■ PROBLEM DESCRIPTION:
Locate, in the data below, the line that contains "(6450, 6450); (6457, 6459);" and the line that contains "(42736, 42737); (42752, 42785);"; reproduce exactly those two lines and every line between them, nothing more.

■ EXCERPTED RECORDS:
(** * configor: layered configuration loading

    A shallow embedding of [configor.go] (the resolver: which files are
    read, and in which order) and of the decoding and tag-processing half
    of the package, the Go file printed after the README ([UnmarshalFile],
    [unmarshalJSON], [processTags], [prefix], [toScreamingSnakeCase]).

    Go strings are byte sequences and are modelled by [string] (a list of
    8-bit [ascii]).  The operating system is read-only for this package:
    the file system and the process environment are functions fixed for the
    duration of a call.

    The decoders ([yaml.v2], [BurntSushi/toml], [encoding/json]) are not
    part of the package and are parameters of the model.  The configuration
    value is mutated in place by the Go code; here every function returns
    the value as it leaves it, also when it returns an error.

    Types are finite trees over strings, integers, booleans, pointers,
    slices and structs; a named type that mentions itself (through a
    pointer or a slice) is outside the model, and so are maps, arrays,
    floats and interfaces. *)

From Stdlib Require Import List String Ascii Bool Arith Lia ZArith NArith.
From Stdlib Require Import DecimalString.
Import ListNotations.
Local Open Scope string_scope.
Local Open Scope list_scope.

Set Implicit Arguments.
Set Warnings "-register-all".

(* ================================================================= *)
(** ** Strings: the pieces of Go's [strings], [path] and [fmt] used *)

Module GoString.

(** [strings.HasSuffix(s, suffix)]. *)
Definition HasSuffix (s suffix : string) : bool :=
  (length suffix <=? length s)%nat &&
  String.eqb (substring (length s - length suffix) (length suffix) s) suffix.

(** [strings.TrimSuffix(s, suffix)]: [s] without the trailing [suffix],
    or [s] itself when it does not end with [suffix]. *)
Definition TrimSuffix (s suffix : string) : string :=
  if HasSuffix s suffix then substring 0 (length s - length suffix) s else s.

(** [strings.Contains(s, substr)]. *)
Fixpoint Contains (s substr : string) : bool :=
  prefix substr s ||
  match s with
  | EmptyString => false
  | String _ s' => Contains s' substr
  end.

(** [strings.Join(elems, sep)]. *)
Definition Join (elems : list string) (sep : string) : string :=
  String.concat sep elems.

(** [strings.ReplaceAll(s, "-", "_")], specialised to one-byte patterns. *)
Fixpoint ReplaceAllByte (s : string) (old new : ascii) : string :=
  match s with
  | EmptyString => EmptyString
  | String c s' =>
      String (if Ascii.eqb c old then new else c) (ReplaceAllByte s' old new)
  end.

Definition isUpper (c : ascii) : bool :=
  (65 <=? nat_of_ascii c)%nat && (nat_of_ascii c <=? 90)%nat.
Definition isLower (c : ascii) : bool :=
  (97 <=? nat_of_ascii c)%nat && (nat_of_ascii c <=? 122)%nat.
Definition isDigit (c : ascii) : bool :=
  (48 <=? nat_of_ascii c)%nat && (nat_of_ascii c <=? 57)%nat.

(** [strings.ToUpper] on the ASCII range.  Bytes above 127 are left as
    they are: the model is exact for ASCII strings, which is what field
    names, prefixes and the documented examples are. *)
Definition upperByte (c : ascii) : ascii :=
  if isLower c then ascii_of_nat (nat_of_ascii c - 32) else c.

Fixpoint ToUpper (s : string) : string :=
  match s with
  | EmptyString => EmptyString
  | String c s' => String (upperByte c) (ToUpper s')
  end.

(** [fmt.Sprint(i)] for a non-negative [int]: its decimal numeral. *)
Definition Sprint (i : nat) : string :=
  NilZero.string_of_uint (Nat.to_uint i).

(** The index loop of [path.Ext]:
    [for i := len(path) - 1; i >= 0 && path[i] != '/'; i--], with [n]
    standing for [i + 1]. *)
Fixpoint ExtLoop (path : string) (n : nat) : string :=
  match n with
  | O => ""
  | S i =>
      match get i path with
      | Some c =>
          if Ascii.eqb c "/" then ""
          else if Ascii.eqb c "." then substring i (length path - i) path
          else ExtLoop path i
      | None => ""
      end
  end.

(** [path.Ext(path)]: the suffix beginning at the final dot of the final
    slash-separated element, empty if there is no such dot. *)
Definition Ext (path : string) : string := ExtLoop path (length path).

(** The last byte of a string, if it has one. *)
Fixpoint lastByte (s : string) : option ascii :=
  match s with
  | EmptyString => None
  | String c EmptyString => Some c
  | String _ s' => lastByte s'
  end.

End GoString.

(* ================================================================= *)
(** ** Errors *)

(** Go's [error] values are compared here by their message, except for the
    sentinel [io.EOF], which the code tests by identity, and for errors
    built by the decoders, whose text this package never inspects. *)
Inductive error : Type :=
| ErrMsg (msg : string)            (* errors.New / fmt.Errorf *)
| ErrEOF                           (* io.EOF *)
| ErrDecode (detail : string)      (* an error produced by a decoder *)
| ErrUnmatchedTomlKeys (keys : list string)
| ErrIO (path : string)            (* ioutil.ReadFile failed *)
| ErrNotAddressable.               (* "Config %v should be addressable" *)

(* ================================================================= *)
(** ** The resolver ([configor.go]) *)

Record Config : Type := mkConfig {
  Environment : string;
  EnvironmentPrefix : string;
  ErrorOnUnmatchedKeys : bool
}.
---
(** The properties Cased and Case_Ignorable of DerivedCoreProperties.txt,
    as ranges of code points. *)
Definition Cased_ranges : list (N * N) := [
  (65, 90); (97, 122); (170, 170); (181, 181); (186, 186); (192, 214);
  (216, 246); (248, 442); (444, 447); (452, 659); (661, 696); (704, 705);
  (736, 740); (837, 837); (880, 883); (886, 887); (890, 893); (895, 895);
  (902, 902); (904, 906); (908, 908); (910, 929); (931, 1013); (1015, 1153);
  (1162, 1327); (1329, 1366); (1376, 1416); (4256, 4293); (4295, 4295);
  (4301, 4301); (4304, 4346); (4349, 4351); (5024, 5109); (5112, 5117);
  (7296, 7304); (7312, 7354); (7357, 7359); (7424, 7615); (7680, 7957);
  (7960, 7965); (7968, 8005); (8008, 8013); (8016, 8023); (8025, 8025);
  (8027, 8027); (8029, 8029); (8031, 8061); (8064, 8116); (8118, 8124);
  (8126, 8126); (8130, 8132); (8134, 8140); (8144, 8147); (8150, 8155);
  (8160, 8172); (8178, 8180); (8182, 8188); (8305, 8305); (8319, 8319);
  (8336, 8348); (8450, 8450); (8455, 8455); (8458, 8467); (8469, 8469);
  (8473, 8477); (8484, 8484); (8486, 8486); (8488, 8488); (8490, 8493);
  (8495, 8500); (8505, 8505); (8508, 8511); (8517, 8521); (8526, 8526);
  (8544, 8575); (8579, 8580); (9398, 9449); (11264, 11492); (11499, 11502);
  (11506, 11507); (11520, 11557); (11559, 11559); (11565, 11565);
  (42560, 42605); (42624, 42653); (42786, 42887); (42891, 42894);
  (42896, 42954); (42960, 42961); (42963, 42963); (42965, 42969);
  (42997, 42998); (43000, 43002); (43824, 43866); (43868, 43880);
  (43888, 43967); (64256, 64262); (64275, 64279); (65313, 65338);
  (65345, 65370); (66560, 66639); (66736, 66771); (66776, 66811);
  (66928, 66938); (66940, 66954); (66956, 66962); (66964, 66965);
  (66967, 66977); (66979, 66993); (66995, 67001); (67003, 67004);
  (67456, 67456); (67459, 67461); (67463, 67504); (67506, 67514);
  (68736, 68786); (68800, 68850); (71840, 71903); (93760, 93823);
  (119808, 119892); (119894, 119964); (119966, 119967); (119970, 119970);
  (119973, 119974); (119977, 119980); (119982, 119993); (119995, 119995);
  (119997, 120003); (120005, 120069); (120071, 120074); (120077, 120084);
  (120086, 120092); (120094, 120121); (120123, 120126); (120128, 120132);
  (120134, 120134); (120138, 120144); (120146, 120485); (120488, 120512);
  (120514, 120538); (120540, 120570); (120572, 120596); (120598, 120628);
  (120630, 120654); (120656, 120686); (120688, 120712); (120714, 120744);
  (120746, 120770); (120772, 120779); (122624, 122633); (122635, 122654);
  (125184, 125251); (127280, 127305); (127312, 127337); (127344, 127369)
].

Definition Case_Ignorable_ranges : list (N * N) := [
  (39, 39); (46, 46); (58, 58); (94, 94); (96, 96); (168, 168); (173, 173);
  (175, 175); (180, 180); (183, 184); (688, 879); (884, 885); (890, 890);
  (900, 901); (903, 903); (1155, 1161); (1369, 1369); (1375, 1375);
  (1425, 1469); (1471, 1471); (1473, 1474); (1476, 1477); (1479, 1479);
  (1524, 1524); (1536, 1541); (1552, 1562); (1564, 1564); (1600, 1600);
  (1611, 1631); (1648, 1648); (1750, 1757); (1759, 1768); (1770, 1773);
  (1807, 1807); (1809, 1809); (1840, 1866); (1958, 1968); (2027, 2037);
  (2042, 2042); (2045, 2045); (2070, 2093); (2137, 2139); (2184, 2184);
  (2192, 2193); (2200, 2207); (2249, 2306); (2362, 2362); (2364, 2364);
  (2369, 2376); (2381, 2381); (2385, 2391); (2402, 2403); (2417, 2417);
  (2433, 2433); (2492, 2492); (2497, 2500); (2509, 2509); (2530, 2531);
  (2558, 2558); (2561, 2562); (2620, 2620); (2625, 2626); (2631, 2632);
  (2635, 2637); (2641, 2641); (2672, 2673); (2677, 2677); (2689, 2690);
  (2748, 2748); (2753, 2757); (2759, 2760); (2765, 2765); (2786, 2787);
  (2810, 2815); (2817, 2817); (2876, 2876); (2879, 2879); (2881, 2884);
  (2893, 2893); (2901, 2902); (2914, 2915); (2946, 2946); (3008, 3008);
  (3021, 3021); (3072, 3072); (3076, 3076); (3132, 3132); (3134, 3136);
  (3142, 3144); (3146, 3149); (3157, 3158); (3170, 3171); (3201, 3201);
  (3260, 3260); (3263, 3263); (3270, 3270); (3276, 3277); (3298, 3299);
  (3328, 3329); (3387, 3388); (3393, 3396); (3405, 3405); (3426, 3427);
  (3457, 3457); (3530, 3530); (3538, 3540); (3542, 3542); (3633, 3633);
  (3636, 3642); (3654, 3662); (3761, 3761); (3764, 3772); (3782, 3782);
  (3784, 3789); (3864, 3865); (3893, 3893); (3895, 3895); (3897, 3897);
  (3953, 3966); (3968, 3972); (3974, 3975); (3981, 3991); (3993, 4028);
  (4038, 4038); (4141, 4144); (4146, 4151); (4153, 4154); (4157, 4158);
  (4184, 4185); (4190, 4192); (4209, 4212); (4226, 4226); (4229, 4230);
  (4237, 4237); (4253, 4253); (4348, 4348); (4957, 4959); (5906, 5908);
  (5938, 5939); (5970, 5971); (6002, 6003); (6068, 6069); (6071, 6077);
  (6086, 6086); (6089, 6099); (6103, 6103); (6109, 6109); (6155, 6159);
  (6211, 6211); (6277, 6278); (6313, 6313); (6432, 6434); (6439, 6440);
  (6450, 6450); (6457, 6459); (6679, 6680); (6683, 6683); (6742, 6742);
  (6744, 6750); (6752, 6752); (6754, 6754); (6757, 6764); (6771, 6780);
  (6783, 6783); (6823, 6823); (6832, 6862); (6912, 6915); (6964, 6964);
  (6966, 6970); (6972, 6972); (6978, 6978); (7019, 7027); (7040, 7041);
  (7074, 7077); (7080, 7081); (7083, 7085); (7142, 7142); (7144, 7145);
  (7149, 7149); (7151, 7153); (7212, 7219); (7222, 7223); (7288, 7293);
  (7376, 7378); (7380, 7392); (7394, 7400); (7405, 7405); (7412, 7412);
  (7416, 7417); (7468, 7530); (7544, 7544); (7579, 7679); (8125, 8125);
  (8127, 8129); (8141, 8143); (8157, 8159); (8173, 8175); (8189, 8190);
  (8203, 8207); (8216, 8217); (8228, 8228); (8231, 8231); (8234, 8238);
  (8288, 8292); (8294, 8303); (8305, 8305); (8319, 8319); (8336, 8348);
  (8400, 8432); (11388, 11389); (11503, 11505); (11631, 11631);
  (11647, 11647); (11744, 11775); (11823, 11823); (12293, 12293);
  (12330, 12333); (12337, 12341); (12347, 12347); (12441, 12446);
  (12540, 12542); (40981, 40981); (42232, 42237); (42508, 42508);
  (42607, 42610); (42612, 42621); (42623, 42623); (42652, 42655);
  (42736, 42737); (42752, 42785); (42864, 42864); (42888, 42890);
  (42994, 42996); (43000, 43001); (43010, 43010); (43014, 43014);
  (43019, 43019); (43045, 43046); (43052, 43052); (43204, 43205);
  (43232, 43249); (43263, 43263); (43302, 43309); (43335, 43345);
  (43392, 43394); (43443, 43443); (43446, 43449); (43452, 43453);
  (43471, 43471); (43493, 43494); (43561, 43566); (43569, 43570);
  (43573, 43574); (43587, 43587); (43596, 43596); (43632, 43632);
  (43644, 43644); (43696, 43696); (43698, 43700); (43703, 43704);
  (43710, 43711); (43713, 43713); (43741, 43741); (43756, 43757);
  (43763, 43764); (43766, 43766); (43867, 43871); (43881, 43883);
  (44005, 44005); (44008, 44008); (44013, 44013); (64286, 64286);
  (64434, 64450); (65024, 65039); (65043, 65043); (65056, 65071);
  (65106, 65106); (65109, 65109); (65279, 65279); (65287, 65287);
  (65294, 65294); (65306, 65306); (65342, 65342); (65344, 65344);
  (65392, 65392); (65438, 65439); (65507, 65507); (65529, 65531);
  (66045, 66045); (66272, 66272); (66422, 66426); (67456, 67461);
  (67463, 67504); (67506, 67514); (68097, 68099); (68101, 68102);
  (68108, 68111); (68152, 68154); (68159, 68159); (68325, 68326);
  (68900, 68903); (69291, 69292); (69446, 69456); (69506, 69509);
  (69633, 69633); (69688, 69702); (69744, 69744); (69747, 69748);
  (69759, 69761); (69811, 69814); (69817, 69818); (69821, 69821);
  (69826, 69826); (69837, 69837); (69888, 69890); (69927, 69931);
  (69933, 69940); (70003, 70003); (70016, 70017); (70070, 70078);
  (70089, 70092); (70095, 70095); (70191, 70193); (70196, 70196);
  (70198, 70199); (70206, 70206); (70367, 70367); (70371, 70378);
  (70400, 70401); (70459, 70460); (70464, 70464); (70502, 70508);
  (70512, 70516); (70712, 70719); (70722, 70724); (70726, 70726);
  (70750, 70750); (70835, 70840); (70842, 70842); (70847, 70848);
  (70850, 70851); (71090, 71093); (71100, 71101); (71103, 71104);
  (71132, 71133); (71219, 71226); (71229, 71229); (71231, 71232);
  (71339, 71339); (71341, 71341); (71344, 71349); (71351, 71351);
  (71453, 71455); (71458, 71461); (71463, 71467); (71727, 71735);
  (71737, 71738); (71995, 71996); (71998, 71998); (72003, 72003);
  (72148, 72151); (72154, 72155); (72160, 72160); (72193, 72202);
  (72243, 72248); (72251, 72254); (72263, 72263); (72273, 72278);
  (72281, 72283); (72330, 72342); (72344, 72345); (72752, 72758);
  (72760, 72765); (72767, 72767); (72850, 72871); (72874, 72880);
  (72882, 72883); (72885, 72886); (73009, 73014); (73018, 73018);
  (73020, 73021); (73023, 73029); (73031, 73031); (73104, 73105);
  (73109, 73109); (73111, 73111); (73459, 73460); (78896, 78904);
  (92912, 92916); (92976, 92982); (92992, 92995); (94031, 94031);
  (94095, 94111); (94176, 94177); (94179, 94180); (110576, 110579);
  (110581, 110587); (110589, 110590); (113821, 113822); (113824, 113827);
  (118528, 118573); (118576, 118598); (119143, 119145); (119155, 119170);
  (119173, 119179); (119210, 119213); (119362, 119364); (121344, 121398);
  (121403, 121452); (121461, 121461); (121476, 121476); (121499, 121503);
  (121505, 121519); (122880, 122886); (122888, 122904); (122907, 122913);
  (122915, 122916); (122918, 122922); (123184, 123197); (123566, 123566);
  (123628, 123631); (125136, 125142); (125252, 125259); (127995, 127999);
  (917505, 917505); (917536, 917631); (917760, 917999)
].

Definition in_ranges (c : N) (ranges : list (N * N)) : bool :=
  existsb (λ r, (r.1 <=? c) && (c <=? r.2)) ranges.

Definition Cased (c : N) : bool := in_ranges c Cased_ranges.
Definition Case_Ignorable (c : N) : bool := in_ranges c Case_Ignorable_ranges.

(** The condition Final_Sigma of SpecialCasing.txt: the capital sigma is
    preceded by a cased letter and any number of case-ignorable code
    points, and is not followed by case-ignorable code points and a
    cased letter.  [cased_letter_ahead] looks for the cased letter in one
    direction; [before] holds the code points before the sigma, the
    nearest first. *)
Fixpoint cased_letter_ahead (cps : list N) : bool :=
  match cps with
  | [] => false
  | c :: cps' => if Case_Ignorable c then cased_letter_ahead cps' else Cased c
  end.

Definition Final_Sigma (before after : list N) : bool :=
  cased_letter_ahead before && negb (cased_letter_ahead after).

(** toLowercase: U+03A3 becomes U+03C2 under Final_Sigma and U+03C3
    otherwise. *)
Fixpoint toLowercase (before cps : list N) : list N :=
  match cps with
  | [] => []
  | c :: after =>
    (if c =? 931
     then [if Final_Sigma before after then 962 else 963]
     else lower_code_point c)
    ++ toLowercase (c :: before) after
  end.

■ TASK RESPONSE:
  (6450, 6450); (6457, 6459); (6679, 6680); (6683, 6683); (6742, 6742);
  (6744, 6750); (6752, 6752); (6754, 6754); (6757, 6764); (6771, 6780);
  (6783, 6783); (6823, 6823); (6832, 6862); (6912, 6915); (6964, 6964);
  (6966, 6970); (6972, 6972); (6978, 6978); (7019, 7027); (7040, 7041);
  (7074, 7077); (7080, 7081); (7083, 7085); (7142, 7142); (7144, 7145);
  (7149, 7149); (7151, 7153); (7212, 7219); (7222, 7223); (7288, 7293);
  (7376, 7378); (7380, 7392); (7394, 7400); (7405, 7405); (7412, 7412);
  (7416, 7417); (7468, 7530); (7544, 7544); (7579, 7679); (8125, 8125);
  (8127, 8129); (8141, 8143); (8157, 8159); (8173, 8175); (8189, 8190);
  (8203, 8207); (8216, 8217); (8228, 8228); (8231, 8231); (8234, 8238);
  (8288, 8292); (8294, 8303); (8305, 8305); (8319, 8319); (8336, 8348);
  (8400, 8432); (11388, 11389); (11503, 11505); (11631, 11631);
  (11647, 11647); (11744, 11775); (11823, 11823); (12293, 12293);
  (12330, 12333); (12337, 12341); (12347, 12347); (12441, 12446);
  (12540, 12542); (40981, 40981); (42232, 42237); (42508, 42508);
  (42607, 42610); (42612, 42621); (42623, 42623); (42652, 42655);
  (42736, 42737); (42752, 42785); (42864, 42864); (42888, 42890);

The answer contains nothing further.